09 November 2007

Our Anglican Heritage: (5) The first Book of Common Prayer

The death of King Henry VIII in 1547 provided Thomas Cranmer and those who yearned for a genuine reformation of the Church of England with the opportunity they had long awaited. Henry was succeeded on the throne by his son Edward, just nine years of age. Real power lay in the hands of the Royal Protector, Edward Seymour, Earl of Hertford and Duke of Somerset, and a man with deep Reformed convictions. Within months things began to change. Protestant clergy were free to teach the doctrines of the Reformation, churchwardens empowered to remove images and icons, and printers permitted to publish Protestant tracts. The Epistles and Gospels were required to be read in English and the communion to be administered in both kinds. The clergy were permitted to marry, allowing Cranmer’s own wife to appear publicly at her husband’s table after a dozen years of marriage.

At the same time Cranmer and twelve other bishops proceeded with the task of preparing a Prayer Book entirely in the English language. The first step towards this was the production, in 1548, of what we might now call the “penitential rite” (the Invitation, Confession, Comfortable Words, Absolution and Prayer of Humble Access) which was to be said immediately prior to the reception of the bread and wine at Holy Communion. In addition to this the Nicene Creed and the Lord’s Prayer were both to be recited in the English tongue.

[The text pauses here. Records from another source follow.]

(** X6. Adding a peer that is not registered and removing it again gives
    the store back: on a registry in ascending order the two calls, with
    any spellings of the same peer, are inverse to each other. *)
Theorem AddPeer_RemovePeer_round_trip (s : Store) (raw raw' n : string) :
  strictlySorted (peers s) ->
  normalizePeer raw = Ok n ->
  normalizePeer raw' = Ok n ->
  ~ In n (peers s) ->
  let added := AddPeer s true raw in
  fst added = Ok n /\
  In n (peers (snd added)) /\
  RemovePeer (snd added) true raw' = (Ok n, s).
Proof.
  intros Hs Hn Hn' Hno. unfold AddPeer. rewrite Hn.
  rewrite (existsb_absent n _ Hno). simpl.
  set (sorted := sortStable string_ltb (peers s ++ [n])).
  assert (forall x, In x sorted <-> In x (peers s) \/ x = n) as Hin.
  { intros x. unfold sorted. split; intros H.
    - eapply Permutation_in in H; [|apply sortStable_perm].
      apply in_app_iff in H as [H | [<- | []]]; auto.
    - eapply Permutation_in; [symmetry; apply sortStable_perm|].
      apply in_app_iff. destruct H as [H | ->]; [by left | right; by left]. }
  split; [done|]. split; [apply Hin; by right|].
  unfold RemovePeer. rewrite Hn'. simpl.
  assert (existsb (string_eqb n) sorted = true) as ->.
  { apply existsb_exists. exists n. split; [apply Hin; by right|].
    apply string_eqb_refl. }
  simpl. f_equal.
  rewrite <- (setPeers_same s) at 2. f_equal.
  apply strictlySorted_unique; [|done|].
  - apply strictlySorted_filter. by apply AddPeer_sorted.
  - intros x. rewrite filter_In, Hin. split.
    + intros [[H | ->] Hx]; [done|]. by rewrite string_eqb_refl in Hx.
    + intros H. split; [by left|].
      apply negb_true_iff, string_eqb_neq. intros ->. done.
Qed.
End Peers.

(** ** Opening a store: the replay of [ops.log] *)

Section Replay.
Context {L : GoLib}.
Context (decode : string -> option Operation).

(** A call of [addOperationLocked] leaves the store alone or appends the
    operation, and what it appended it accepts again on an equal store
    when it is replayed. *)
Lemma addOperationLocked_step s op persist appendOK added err s' :
  addOperationLocked s op persist appendOK = (added, err, s') ->
  s' = s \/
  (s' = appended s op /\
   forall ok, addOperationLocked s op false ok = (true, None, appended s op)).
Proof.
  unfold addOperationLocked, appended.
  destruct (verifyOperation op); [intros [= _ _ <-]; by left|].
  case_decide; [intros [= _ _ <-]; by left|].
  rewrite setPayload_clone.
  destruct (match authorSeqIndex s !! _ with Some _ => _ | None => false end);
    [intros [= _ _ <-]; by left|].
  simpl. intros Hadd. right.
  destruct (persist && negb appendOK); injection Hadd as _ _ <-; done.
Qed.

Lemma AppendLocalOp_step s now appendOK opType payload r s' :
  AppendLocalOp s now appendOK opType payload = (r, s') ->
  s' = s \/
  exists op added err, addOperationLocked s op true appendOK = (added, err, s').
Proof.
  unfold AppendLocalOp.
  repeat (case_match; try (intros [= _ <-]; by left)); subst;
    intros [= _ <-]; right; eauto.
Qed.

Lemma addOperationLocked_setPeers s op persist appendOK ps :
  addOperationLocked (setPeers s ps) op persist appendOK
  = (let '(added, err, s') := addOperationLocked s op persist appendOK in
     (added, err, setPeers s' ps)).
Proof.
  unfold addOperationLocked. simpl.
  by repeat case_match.
Qed.

(** One turn of the loop, with the line as it is trimmed. *)
Lemma loadOpsLoop_cons text rest line s :
  loadOpsLoop decode (text :: rest) line s
  = if negb (fitsBuffer text) then (Some ErrScanOpsLog, s)
    else if string_eqb (TrimSpace text) ""
    then loadOpsLoop decode rest (line + 1)%Z s
    else
      match decode (TrimSpace text) with
      | None => (Some (ErrDecodeOperation (line + 1)%Z), s)
      | Some op =>
          match addOperationLocked s op false false with
          | (_, Some err, s') => (Some (ErrLoadOperation (line + 1)%Z err), s')
          | (_, None, s') => loadOpsLoop decode rest (line + 1)%Z s'
          end
      end.
Proof. simpl. by rewrite TrimSpace_dropCR. Qed.
(** * Crossmint smart wallet client: call building, submission and signing

    A shallow embedding of
    [wallets/crossmint/goat_wallets/crossmint/smart_wallet.py]:
    [build_transaction_data], and the three operations of
    [SmartWalletClient] that talk to the custody API
    ([_send_batch_of_transactions], [sign_message], [sign_typed_data]).

    The custody API client, the key library and the ABI encoder are
    collaborators outside this file; they are the fields of [Env], and
    every theorem holds for every [Env]. *)

From Stdlib Require Import ZArith String List Bool Lia.
From Stdlib Require Import DecimalString DecimalPos DecimalZ.
Import ListNotations.
Local Open Scope string_scope.
Local Open Scope list_scope.
Set Warnings "-register-all".

(* ================================================================= *)
(** ** Python values, exceptions and the few builtins the module uses *)

Module Py.

(** JSON-shaped values: what the API client hands back and what the
    operations return ([Dict[str, str]] in the annotations, but nothing
    enforces it at run time).  A dict keeps its insertion order. *)
Inductive pyval : Type :=
| PNone
| PBool (b : bool)
| PInt (z : Z)
| PStr (s : string)
| PList (l : list pyval)
| PDict (d : list (string * pyval)).

Inductive exn : Type :=
| ValueError (msg : string)
| KeyError (key : pyval)
| IndexError
| TypeError
| AttributeError
| External (what : string).   (* raised inside a collaborator *)

Inductive result (A : Type) : Type :=
| Ok (a : A)
| Err (e : exn).
Arguments Ok {A} a.
Arguments Err {A} e.

Definition rbind {A B} (r : result A) (f : A -> result B) : result B :=
  match r with
  | Ok a => f a
  | Err e => Err e
  end.

(** [bool(v)], as used by [not v] and [if v]. *)
Definition truthy (v : pyval) : bool :=
  match v with
  | PNone => false
  | PBool b => b
  | PInt z => negb (Z.eqb z 0)
  | PStr s => negb (String.eqb s "")
  | PList l => match l with [] => false | _ :: _ => true end
  | PDict d => match d with [] => false | _ :: _ => true end
  end.

Fixpoint assoc (k : string) (d : list (string * pyval)) : option pyval :=
  match d with
  | [] => None
  | (k', v) :: d' => if String.eqb k k' then Some v else assoc k d'
  end.

(** [v[k]] for a string key [k]. *)
Definition getitem (v : pyval) (k : string) : result pyval :=
  match v with
  | PDict d =>
      match assoc k d with
      | Some x => Ok x
      | None => Err (KeyError (PStr k))
      end
  | _ => Err TypeError
  end.

(** [v[0]]. *)
Definition getitem0 (v : pyval) : result pyval :=
  match v with
  | PList l =>
      match l with
      | x :: _ => Ok x
      | [] => Err IndexError
      end
  | PStr s =>
      match s with
      | String c _ => Ok (PStr (String c EmptyString))
      | EmptyString => Err IndexError
      end
  | PDict _ => Err (KeyError (PInt 0))
  | _ => Err TypeError
  end.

The introduction of the first full Book of Common Prayer came the following year and was required to be in use in all parishes in the realm by Pentecost 1549. We shall give more time to the study of the principles represented in this book two weeks hence. Briefly, though, it was remarkable in three ways. First, it offered a single set of services in a single volume for every diocese and parish, thereby eliminating both the profusion of local rites that had grown up and the use of a whole variety of service books—missals, breviaries, primers, ordinals and others. Secondly, it combined the seven daily “offices” into two services—Matins and Evensong, each of which gave primacy to the reading of the Old and New Testaments. Thirdly, the Communion service was transformed from a priestly mass into “the Supper of the Lord” in which the congregation had a full part as participants and not just spectators.

Those familiar with Rite I in the Episcopal Prayer Book of 1979 would have no trouble recognizing the words of this service. The order in which they appear might seem strange to us, however, as they still follow the pattern of the mediƦval mass. The service begins with the Lord’s Prayer and Collect for Purity, followed by the nine-fold “Kyrie” or Lesser Litany (“Lord, have mercy upon us…) and then the “Gloria in Excelsis” in its traditional, early position. This is followed by the Mutual Salutation, the Collect of the Day and the Collect for the King, then the Epistle, the Gospel and the Creed. Next comes the sermon or homily, and one of two lengthy Exhortations, setting out the meaning of Holy Communion. Immediately afterwards comes the Offertory, the “Sursum Corda” (“Lift up your hearts…”) and the “Sanctus” (“Holy, holy, holy…”). Next is the Intercession or Prayer for the Church, flowing immediately into the Great Thanksgiving or Eucharistic Prayer. This in turn is followed by the Lord’s Prayer, the Peace and then the Penitential Rite, after which the people would receive the bread and wine of Holy Communion. The service concluded with a post-communion prayer of thanksgiving and the Blessing.

From the beginning the new service book met with mixed reviews. Those who were strongly Reformation-minded complained that it had not moved far enough away from mediƦval ritual and doctrine. Martin Bucer, the liberal-minded reformer, who had unsuccessfully attempted to bring together Luther and Zwingli on the Continent and who had come over as Professor of Divinity at Oxford, wrote, at Cranmer’s request, a lengthy theological critique of the book. On the other side of the debate, there were riots in Cornwall, where people refused to use the book because it simply traded one language that they did not understand to another which they not only did not speak but resented having it foisted on them. The final blow to the book was administered by Bishop Stephen Gardiner, a bitter adversary of Cranmer, who claimed that he could use the book without compromising any of his Catholic presuppositions.

1 comment:

Anonymous said...

It can be argued that Gardiner said what he did "that it was patient of a Catholic interpretation" in order to be released from imprisonment in the Tower. He was in any case not a theologian but a canon lawyer. One wonders how he managed to ignore the replacement of the offering of " a pure Victim, a Holy Victim, an unblemished Victim, the Holy Bread of eternal life, and the Chalice of everlasting salvation" Sarum Mass - Unde et Memores) with " we thy humble servants do celebrate, and make here before thy divine Majesty WITH these holy gifts, the memorial which thy son hath willed us to make. (1549 BCP , my capitals for with). The latter is consistent with a Calvinist or Zwinglian interpretation, and Anglicans such as AH Couratin have described the rite as a "bogus mass". Apart from the abolition of the traditional offertory, which so incensed the Cornish Rebels, it could however be dressed up , and indeed was,to look like the Sarum Mass.The 1552 rite got rid of that and by moving the Gloria to the end made it look as much different from 1549 as it could.